TASK REQUIREMENTS. How do the lines below between the ones holding "destruct (IH st1" and "unfold Dnsproxy.Spec. cbn", inclusive, read? Give them again exactly, with no other lines.

......

Lemma owed_step seen l st st' : NoDup lanIfaces -> LPrefixes l <> [] -> owed seen st -> reconcileAndLog l st = Ret st' ->
  owed (seen ++ [l]) st'.
Proof.
  intros Hnd Hne Hst E i cfg Hc. destruct (reconcileAndLog_spec l st Hnd Hne) as (st1 & E1 & Hold & _).
  assert (st1 = st') as -> by congruence. destruct (Hold i) as [Ho|(j & cfg' & Ho & Hp)].
  - rewrite Ho in Hc. destruct (Hst i cfg Hc) as (l' & j & Hin & Hp). exists l', j. split; [|done]. apply elem_of_app. by left.
  - rewrite Hc in Ho. injection Ho as <-. exists l, j. split; [|done]. apply elem_of_app. right. by left.
Qed.

Lemma apply_leases_owed ls st seen : NoDup lanIfaces -> Forall lease_ok ls -> owed seen st ->
  exists st', apply_leases ls st = Ret st' /\ owed (seen ++ ls) st'.
Proof.
  intros Hnd Hls. revert st seen. induction Hls as [|l ls [Hne _] _ IH]; intros st seen Hst.
  { exists st. by rewrite app_nil_r. }
  destruct (reconcileAndLog_spec l st Hnd Hne) as (st1 & E & _). cbn [apply_leases]. rewrite E. cbn [mbind outcome_bind].
  destruct (IH st1 (seen ++ [l])) as (st' & E' & H'); [by eapply owed_step|].
  exists st'. split; [exact E'|]. by rewrite <- app_assoc in H'.
Qed.

Lemma lan_life_leases initial ls (k : K) : lan_life initial ls k = apply_leases (initial :: ls) (mkLan [] k ∅).
Proof. unfold lan_life, runPrefixDelegation. cbn [apply_leases]. by destruct (reconcileAndLog initial _). Qed.

Lemma apply_leases_app l1 l2 st : apply_leases (l1 ++ l2) st = (st ← apply_leases l1 st; apply_leases l2 st).
Proof.
  revert st. induction l1 as [|l l1 IH]; intros st; [done|]. cbn [app apply_leases].
  destruct (reconcileAndLog l st) as [st'| |]; [apply IH|done..].
Qed.
End Delegation.

(** ** The WAN's own prefix (runNDProxy) *)

(** [proxy], [watcher]: the errors starting the two applications, if there are any;
    [rs]: the readings of the WAN's prefix.  What the LANs advertise when it returns. *)
Definition runNDProxy (lanIfaces : list string) (rdnss : gmap string Addr) (proxy : option string) (rs : list (outcome Prefix))
    (watcher : option string) (adv : gmap string Routeradvert.Config) : outcome Prefix * gmap string Routeradvert.Config :=
  match proxy with
  | Some e => (Fail e, adv)
  | None =>
    match Wanextend.DiscoverPrefix rs with
    | None => (Fail "discovering WAN prefix for NDProxy", adv)
    | Some p =>
      let adv := Extend (mkWatch lanIfaces rdnss) p adv in
      match watcher with Some e => (Fail e, adv) | None => (Ret p, adv) end
    end
  end.

(** ** What serves *)

Lemma proxy_listens interfaces specs servers start rdnss spec i a :
  startDNSProxy interfaces specs servers start = Ret (rdnss, spec) -> rdnss !! i = Some a -> listens spec a.
Proof.
  unfold startDNSProxy. set (link := fun i => match LinkLocalAddr interfaces i with Ret a => Some a | _ => None end).
  pose proof (dns_listen_covers link specs) as Hc. destruct (dns_listen link specs) as [listen r]. destruct Hc as [Hc _].
  unfold Dnsproxy.Spec. cbn [UpstreamAddrs ListenPort ListenAddrs queryTimeout]. case_bool_decide; [done|].
  cbn [mbind outcome_bind]. destruct (start _); [done|]. intros E Ha.
  assert (r = rdnss) as -> by congruence. destruct (Hc i a Ha) as [Hin _].
  match type of E with Ret (_, ?t) = _ => assert (t = spec) as <- by congruence end. clear E.
  eexists (mkUDP (a, Port) _ _). split; [|reflexivity]. apply list_elem_of_In, in_flat_map. exists a. split; [by apply list_elem_of_In|]. by left.
Qed.

(** The address a LAN is served on is its own: one of the interface's, link-local, with
    the interface as its zone. *)
Lemma LinkLocalAddr_own interfaces iface a : LinkLocalAddr interfaces iface = Ret a ->
  exists ip addrs, interfaces iface = Ret addrs /\ IPNet ip ∈ addrs /\ zlen ip = 16 /\ IsLinkLocalUnicast ip = true /\
    a = A6 (unbe ip) iface.
Proof.
  unfold LinkLocalAddr. intros (addrs & E & H)%bind_inv. rewrite E. clear E.
  enough (exists ip, IPNet ip ∈ addrs /\ zlen ip = 16 /\ IsLinkLocalUnicast ip = true /\ a = A6 (unbe ip) iface) as (ip & ? & ? & ? & ?)
    by (by exists ip, addrs).
  destruct (first_link_local iface addrs) as [b|] eqn:E; [|done]. injection H as ->.
  induction addrs as [|[ip|] addrs IH]; cbn [first_link_local] in E; [done| |].
  - destruct (To4 ip || negb (IsLinkLocalUnicast ip)) eqn:Eo.
    { destruct (IH E) as (ip' & ? & ?). exists ip'. split; [by right|done]. }
    apply orb_false_elim in Eo as [E4 Eu%negb_false_iff]. pose proof Eu as Eu'. unfold IsLinkLocalUnicast in Eu'. rewrite E4 in Eu'.
    apply andb_prop in Eu' as [Eu' _]. apply andb_prop in Eu' as [El _]. unfold AddrFromSlice in E. rewrite El in E.
    apply Z.eqb_eq in El. rewrite (proj2 (Z.eqb_neq (zlen ip) 4)) in E by lia. injection E as <-.
    exists ip. split; [by left|]. split; [done|]. split; [done|]. done.
  - destruct (IH E) as (ip' & ? & ?). exists ip'. split; [by right|done].
Qed.

(** Without a delegation: after any readings the watch makes, every LAN advertises the
    last valid prefix read, off-link, and a DNS server only where the proxy listens. *)
Lemma lans_follow_wan interfaces specs servers start rdnss spec rs p ms adv adv' :
  startDNSProxy interfaces specs servers start = Ret (rdnss, spec) ->
  let names := Cliconfig.Iface <$> specs in
  runNDProxy names rdnss None rs None adv = (Ret p, adv') ->
  exists current, Wanextend.watch (mkWatch names rdnss) p ms adv' = (current, Extend (mkWatch names rdnss) current adv) /\
    current = latest p ms /\
    forall i, i ∈ names -> exists cfg, Extend (mkWatch names rdnss) current adv !! i = Some cfg /\
      raPrefix cfg = current /\ OnLink cfg = false /\ (RDNSSAddr cfg = AInvalid \/ listens spec (RDNSSAddr cfg)).
Proof.
  intros Hdns names. unfold runNDProxy. destruct (Wanextend.DiscoverPrefix rs) as [q|]; [|done]. intros [= -> <-].
  exists (latest p ms). rewrite watch_latest. split; [done|]. split; [done|]. intros i Hi. unfold Extend. rewrite sync_lookup.
  rewrite decide_True by done. eexists. split; [reflexivity|]. split; [done|]. split; [done|]. cbn.
  destruct (rdnss !! i) as [a|] eqn:Ea; [right|by left]. by eapply proxy_listens.
Qed.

......

COMPLETED TASK.
  destruct (IH st1 (seen ++ [l])) as (st' & E' & H'); [by eapply owed_step|].
  exists st'. split; [exact E'|]. by rewrite <- app_assoc in H'.
Qed.

Lemma lan_life_leases initial ls (k : K) : lan_life initial ls k = apply_leases (initial :: ls) (mkLan [] k ∅).
Proof. unfold lan_life, runPrefixDelegation. cbn [apply_leases]. by destruct (reconcileAndLog initial _). Qed.

Lemma apply_leases_app l1 l2 st : apply_leases (l1 ++ l2) st = (st ← apply_leases l1 st; apply_leases l2 st).
Proof.
  revert st. induction l1 as [|l l1 IH]; intros st; [done|]. cbn [app apply_leases].
  destruct (reconcileAndLog l st) as [st'| |]; [apply IH|done..].
Qed.
End Delegation.

(** ** The WAN's own prefix (runNDProxy) *)

(** [proxy], [watcher]: the errors starting the two applications, if there are any;
    [rs]: the readings of the WAN's prefix.  What the LANs advertise when it returns. *)
Definition runNDProxy (lanIfaces : list string) (rdnss : gmap string Addr) (proxy : option string) (rs : list (outcome Prefix))
    (watcher : option string) (adv : gmap string Routeradvert.Config) : outcome Prefix * gmap string Routeradvert.Config :=
  match proxy with
  | Some e => (Fail e, adv)
  | None =>
    match Wanextend.DiscoverPrefix rs with
    | None => (Fail "discovering WAN prefix for NDProxy", adv)
    | Some p =>
      let adv := Extend (mkWatch lanIfaces rdnss) p adv in
      match watcher with Some e => (Fail e, adv) | None => (Ret p, adv) end
    end
  end.

(** ** What serves *)

Lemma proxy_listens interfaces specs servers start rdnss spec i a :
  startDNSProxy interfaces specs servers start = Ret (rdnss, spec) -> rdnss !! i = Some a -> listens spec a.
Proof.
  unfold startDNSProxy. set (link := fun i => match LinkLocalAddr interfaces i with Ret a => Some a | _ => None end).
  pose proof (dns_listen_covers link specs) as Hc. destruct (dns_listen link specs) as [listen r]. destruct Hc as [Hc _].
  unfold Dnsproxy.Spec. cbn [UpstreamAddrs ListenPort ListenAddrs queryTimeout]. case_bool_decide; [done|].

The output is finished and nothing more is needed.